Technically the existing specification supported this kind of matching through Gateway object Listeners and it was considered to simply document that further and expand upon it, but in a desire to better support more complex setups that are becoming commonplace in the ecosystem (e.g. service mesh) there was sufficient cause to add this functionality at the route level.

Copying NetworkPolicy

After the first draft of this document we consulted the NetworkPolicy API to determine if there were enough similarities to copy some of the semantics there to here. Both the existing API and (at the time of writing) the upcoming API were reviewed.

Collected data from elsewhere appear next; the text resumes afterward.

(* ===== verification/LoaderData.v ===== *)
(** * The data of the boot loader under the running kernel

    The kernel reads the memory map and the graphics mode through the pointer that
    [kernel_main_init] has set, again and again: at every use of a field.  Nothing
    the kernel writes lies there, so that each reading gives the values that the
    other files take as [loader]. *)

From S2P Require Import Prelude CString Pmm Machine Boot Multiboot Kernel KernelBoot KernelText Dispatch KernelRun.
From S2P Require Interrupts Layout Vbe TaskProofs GuiTerminal.

(** The data behind the pointer, with at most [fuel] entries. *)
Definition read_loader (fuel : nat) (ptr : Z) (m : memory) : option loader :=
  es ← mmap_entries fuel ptr m; Some (Loader es (vbe_mode_at ptr m)).

Lemma read_loader_ok m limit ptr mb es mi fuel :
  laid_out m limit ptr mb es mi -> (length es <= fuel)%nat ->
  read_loader fuel ptr m = Some (Loader (entry <$> es) (mode_of mi)).
Proof.
  intros L Hf. unfold read_loader. rewrite (read_map m limit ptr mb es mi L fuel Hf). cbn [mbind option_bind].
  rewrite (read_mode m limit ptr mb es mi L). reflexivity.
Qed.

(** ** The loops of [init_vbe], which read the mode at every pixel *)

Definition mode_behind (vbe_mode_info : Z) (m : memory) : Vbe.mode_info_block := mode_of (read_at mode_info_codec vbe_mode_info m).

Definition clear_screens_reading (vbe_mode_info vram buffer : Z) (m : memory) : memory :=
  let Xres := Vbe.Xres (mode_behind vbe_mode_info m) in
  let Yres := Vbe.Yres (mode_behind vbe_mode_info m) in
  for_loop (Z.to_nat Xres) 0
    (fun i m => for_loop (Z.to_nat Yres) 0
       (fun j m =>
          let m := Vbe.put_pixel vram i (Vbe.bpp (mode_behind vbe_mode_info m)) j (Vbe.pitch (mode_behind vbe_mode_info m)) 0xffffff m in
          Vbe.put_pixel buffer i (Vbe.bpp (mode_behind vbe_mode_info m)) j (Vbe.pitch (mode_behind vbe_mode_info m)) 0xffffff m) m) m.

Section clear.
Context (p vram buffer : Z) (mi : mode_info_block_t).
Let mode := mode_of mi.
Context (T1 : Vbe.true_color vram mode) (T2 : Vbe.true_color buffer mode) (Hf : fits mode_info_codec mi).
Context (Hp : 0 <= p /\ p + Z.of_nat (size mode_info_codec) <= vram /\ p + Z.of_nat (size mode_info_codec) <= buffer).

Definition mode_there (m : memory) : Prop := at_bytes m p (encode mode_info_codec mi).

Lemma mode_read m : mode_there m -> mode_behind p m = mode.
Proof.
  intros H. pose proof (Vbe.tc_base _ _ T1) as [B1 B2]. pose proof (Vbe.area_bounds _ _ (Vbe.tc_x _ _ T1) (Vbe.tc_y _ _ T1)).
  unfold mode_behind. rewrite (read_at_bytes _ p m mi Hf H) by lia. reflexivity.
Qed.

Lemma put_pixel_there base x y c m :
  Vbe.true_color base mode -> p + Z.of_nat (size mode_info_codec) <= base -> Vbe.in_screen mode x y ->
  mode_there m -> mode_there (Vbe.put_pixel base x (Vbe.bpp mode) y (Vbe.pitch mode) c m).
Proof.
  intros T Hb Hxy H. apply (at_bytes_ext m); [|exact H]. rewrite (encode_size mi Hf). intros a Ha.
  apply (Vbe.put_pixel_same base mode T x y c m Hxy). unfold Vbe.screen_bytes. lia.
Qed.

Lemma clear_screens_rereads m :
  mode_there m -> clear_screens_reading p vram buffer m = Vbe.clear_screens mode vram buffer m.
Proof.
  intros H. unfold clear_screens_reading, Vbe.clear_screens. rewrite (mode_read m H). cbv zeta.
  assert (0 <= Vbe.Xres mode /\ 0 <= Vbe.Yres mode) as [HX HY] by (destruct T1 as [_ _ ? ? _]; lia).
  refine (proj1 (for_loop_same mode_there _ _ _ _ _ H _)). intros i m1 Hi H1.
  apply (for_loop_same mode_there); [exact H1|]. intros j m2 Hj H2.
  assert (Vbe.in_screen mode i j) as Hij by (split; lia).
  rewrite (mode_read m2 H2). pose proof (put_pixel_there vram i j 0xffffff m2 T1 (proj1 (proj2 Hp)) Hij H2) as H3.
  rewrite (mode_read _ H3). split; [reflexivity|]. apply put_pixel_there; [exact T2|apply Hp|exact Hij|exact H3].
Qed.
End clear.

(** ** The running kernel *)

Section kept.
Context (im : image) (ld : loader).
Let limit := PAGE_OFFSET + kernel_end_phys im.

(** Text and interrupts only write behind the limit. *)
Lemma low_text m k text p :
  running im (mode_info ld) k -> shows_text (mode_info ld) k p -> ascii p -> (forall c, c ∈ text -> 0 <= c < 128) ->
  low_kept limit m k -> low_kept limit m (main_terminal_write ld text k).
Proof.
  intros RN ST Ha Ht [H [B1 B2]]. destruct (terminal_written im ld k text p RN ST Ht) as [_ Hm]. split; [|split; assumption].
  intros a Hlow. rewrite Hm; [apply H, Hlow|]. unfold Vbe.screen_bytes. lia.
Qed.

Lemma low_interrupts tv tt p l m k k' :
  after im (mode_info ld) tv tt p l k k' -> low_kept limit m k -> low_kept limit m k'.
Proof.
  intros A [H [B1 B2]]. pose proof (af_view _ _ _ _ _ _ _ _ A) as V. split.
  - intros a Hlow. rewrite (af_memory _ _ _ _ _ _ _ _ A); [apply H, Hlow|]. unfold Vbe.screen_bytes. lia.
  - rewrite (sv_vram _ _ V), (sv_buffer _ _ V). split; assumption.
Qed.

Lemma low_data ptr mb es mi m k :
  laid_out m limit ptr mb es mi -> low_kept limit m k -> laid_out (Vbe.pixels (video k)) limit ptr mb es mi.
Proof. intros L [H _]. apply (laid_out_ext m limit ptr mb es mi L). intros a Ha. apply H. lia. Qed.
End kept.

(** [C16] The values that the kernel takes from the boot loader are those that lie
    behind [global_multiboot_ptr], whenever it reads them: the loop over the memory map
    sees the entries in their order and ends, [kernel_main] on these values comes to its
    idle loop, the loops of [init_vbe], which read the mode at every pixel, do what
    they do with the mode read once, and the data is still there after any text and any
    interrupts that do not print. *)
Theorem loader_data_stays im tables stack loader_at b e depth fuel k0 mb es mi n tf :
  (10 <= fuel)%nat -> Z.of_nat fuel < 2 ^ 32 -> (2 <= tf)%nat -> (length es <= n)%nat -> distinct im ->
  fresh im tables stack loader_at b k0 -> image_ok im tables (mode_of mi) (Vbe.pixels (video k0)) ->
  region_ok (kernel_end_phys im) (entry <$> es) 18 e -> screen_ok (mode_of mi) ->
  let ptr := global_multiboot_ptr (kernel_main_init stack loader_at (pgd_k im) tables b) in
  laid_out (Vbe.pixels (video k0)) (PAGE_OFFSET + kernel_end_phys im) ptr mb es mi ->
  exists ld, read_loader n ptr (Vbe.pixels (video k0)) = Some ld /\ mmap ld = entry <$> es /\ mode_info ld = mode_of mi
    /\ exists k, kernel_main im ld (S depth) fuel k0 = Some k /\ read_loader n ptr (Vbe.pixels (video k)) = Some ld
    /\ clear_screens_reading (vbe_mode_info mb + PAGE_OFFSET) (Vbe.vram (video k)) (Vbe.vbe_buffer (video k)) (Vbe.pixels (video k0))
       = Vbe.clear_screens (mode_info ld) (Vbe.vram (video k)) (Vbe.vbe_buffer (video k)) (Vbe.pixels (video k0))
    /\ forall text l, (forall c, c ∈ text -> 0 <= c < 128) -> Forall quiet l ->
       exists k', interrupts im ld tf l (main_terminal_write ld text k) = Some k' /\ read_loader n ptr (Vbe.pixels (video k')) = Some ld.
Proof.
  intros Hf Hf2 Htf Hn Hd FR IM RG SC ptr L. set (ld := Loader (entry <$> es) (mode_of mi)).
  assert (forall k, low_kept (PAGE_OFFSET + kernel_end_phys im) (Vbe.pixels (video k0)) k -> read_loader n ptr (Vbe.pixels (video k)) = Some ld) as Hr
    by (intros k Hk; exact (read_loader_ok _ _ _ _ _ _ n (low_data im ptr mb es mi _ k L Hk) Hn)).
  exists ld. split; [exact (read_loader_ok _ _ _ _ _ _ n L Hn)|]. split; [reflexivity|]. split; [reflexivity|].
  destruct (kernel_main_ok im ld tables stack loader_at b e depth fuel k0 (conj Hf Hf2) FR IM RG SC)
    as (k & objs & E & RN & ST & _ & _ & Hc & _ & _ & Low & _).
  exists k. split; [exact E|]. split; [exact (Hr k Low)|]. split.
  - destruct (info_addresses _ _ _ _ _ _ L) as [_ A]. destruct L as [_ _ _ [M1 M2] _ (_ & M3 & _)].
    pose proof (lk_screens _ _ _ Low) as [B1 B2].
    apply (clear_screens_rereads _ _ _ mi); [apply (rn_screen _ _ _ RN)|exact (GuiTerminal.rd_screen _ _ _ _ _ _ (rn_ready _ _ _ RN))|exact M2| |exact M1].
    unfold PAGE_OFFSET in *. lia.
  - intros text l Ht Hl. pose proof (low_text im ld _ k text _ RN ST KernelText.ascii_blank Ht Low) as Low1.
    destruct (main_terminal_write_ok im ld k text _ RN ST KernelText.ascii_blank Ht) as [RN1 ST1].
    set (k1 := main_terminal_write ld text k) in *. pose proof (rn_clock _ _ _ RN1) as (tv & tt & CK).
    assert (interruptible k1 = true) as He by (unfold interruptible; change (sched k1) with (sched k); rewrite Hc; apply TaskProofs.sti_interruptible).
    destruct (interrupts_ok im ld (mode_info ld) tf tv tt Layout.blank_page Htf Hd l k1 RN1 CK He Hl) as (k' & E' & A).
    exists k'. split; [exact E'|]. exact (Hr k' (low_interrupts im ld _ _ _ _ _ _ _ A Low1)).
Qed.

(** ** An instance *)

(** The data of [loader0] where GRUB could put it. *)
Definition info0 : multiboot_t :=
  MultibootInfo 0x841 639 0x1FC00 0x8000FFFF 0 0 0 (replicate 16 0) 48 0xA000 0 0 0 0 0 0 0xB000 0 0 0 0 0 0 0 0 0 0 (replicate 6 0).
Definition entries0 : list mmap_entry := [Entry 20 (MmapEntry 0 0 0x9FC00 0 1); Entry 20 (MmapEntry 0x100000 0 0x8000000 0 1)].
Definition mode0 : mode_info_block_t :=
  ModeInfoBlock 0xFB 7 0 64 64 0xA000 0 0 256 64 16 8 16 1 32 1 6 0 0 0 8 16 8 8 8 0 8 24 0 0xFD000000 0 0.
Definition memory0 : memory :=
  lay 0xC0009000 (encode multiboot_codec info0)
    (lay 0xC000A000 (mjoin (encode mmap_entry_codec <$> entries0)) (lay 0xC000B000 (encode mode_info_codec mode0) font0)).
Definition kernel1 : kernel := set_pixels memory0 kernel0.

Lemma laid_out0 : laid_out memory0 0xC0300000 0xC0009000 info0 entries0 mode0.
Proof.
  split; try (split; [apply at_bytes_list; vm_compute; reflexivity|]).
  - cbn. unfold uint. cbn. repeat split; lia.
  - repeat constructor; cbn; unfold uint; cbn; lia.
  - reflexivity.
  - cbn. unfold uint. cbn. repeat split; lia.
  - split; vm_compute; discriminate.
  - repeat split; vm_compute; try discriminate; reflexivity.
Qed.

Lemma image1_ok : image_ok image0 0xC0101000 (mode_info loader0) memory0.
Proof. destruct image0_ok as [I1 I2 I3 I4 I5 _]. split; try assumption. split; vm_compute; repeat split; discriminate. Qed.

Lemma fresh_pixels im tables stack at' b m k : fresh im tables stack at' b k -> fresh im tables stack at' b (set_pixels m k).
Proof. intros [F1 F2 F3 F4 F5 F6]. split; assumption. Qed.

Lemma loader_data_stays_witness :
  exists ld k k', read_loader 5 0xC0009000 (Vbe.pixels (video kernel1)) = Some ld /\ kernel_main image0 ld 1 10 kernel1 = Some k
    /\ interrupts image0 ld 2 clock_and_key (main_terminal_write ld [65] k) = Some k'
    /\ read_loader 5 0xC0009000 (Vbe.pixels (video k')) = Some ld.
Proof.
  destruct (loader_data_stays image0 0xC0101000 0xC01E8000 0x9000 boot0 (MmapEntry 0x100000 0 0x8000000 0 1) 0 10 kernel1 info0 entries0 mode0 5 2
    ltac:(lia) ltac:(lia) (le_n 2) ltac:(simpl; lia) distinct0 (fresh_pixels _ _ _ _ _ _ _ fresh0) image1_ok region0_ok screen0_ok laid_out0)
    as (ld & E & _ & _ & k & Ek & _ & _ & H).
  destruct (H [65] clock_and_key) as (k' & E' & R).
  - intros c ->%list_elem_of_singleton. lia.
  - exact clock_and_key_quiet.
  - exists ld, k, k'. split; [exact E|]. split; [exact Ek|]. split; [exact E'|exact R].
Defined.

Ultimately some influence was taken from NetworkPolicyPort to define the PolicyMatch structure here, but some ideas such as binding ports and network addresses together in a single struct did not seem necessary as the RuleAction present in policy did not seem applicable for this work at the time. We may want to revisit this as the new policy work merges and matures.

Port Matching

While we were able to think of some cases for port matching, the constraints of listeners for the Gateway make it much harder to understand the value at this stage. We’re deferring port matching to focus on address matching for this iteration so that we can come back around to it separately once we’ve gathered more use case information.

CIDR AddressType

When using AddressType as a component to AddressMatch it was considered to add a new type CIDRAddress which would allow matching against an entire subnet. This sounds good, but given a lack of concrete feedback on an immediate need for this in the original issue #727 it was decided that this could wait for now and just as easily be added later in a backwards compatible manner.

References

A related conversation in #727 ultimately instigated these new requirements and may be helpful to review.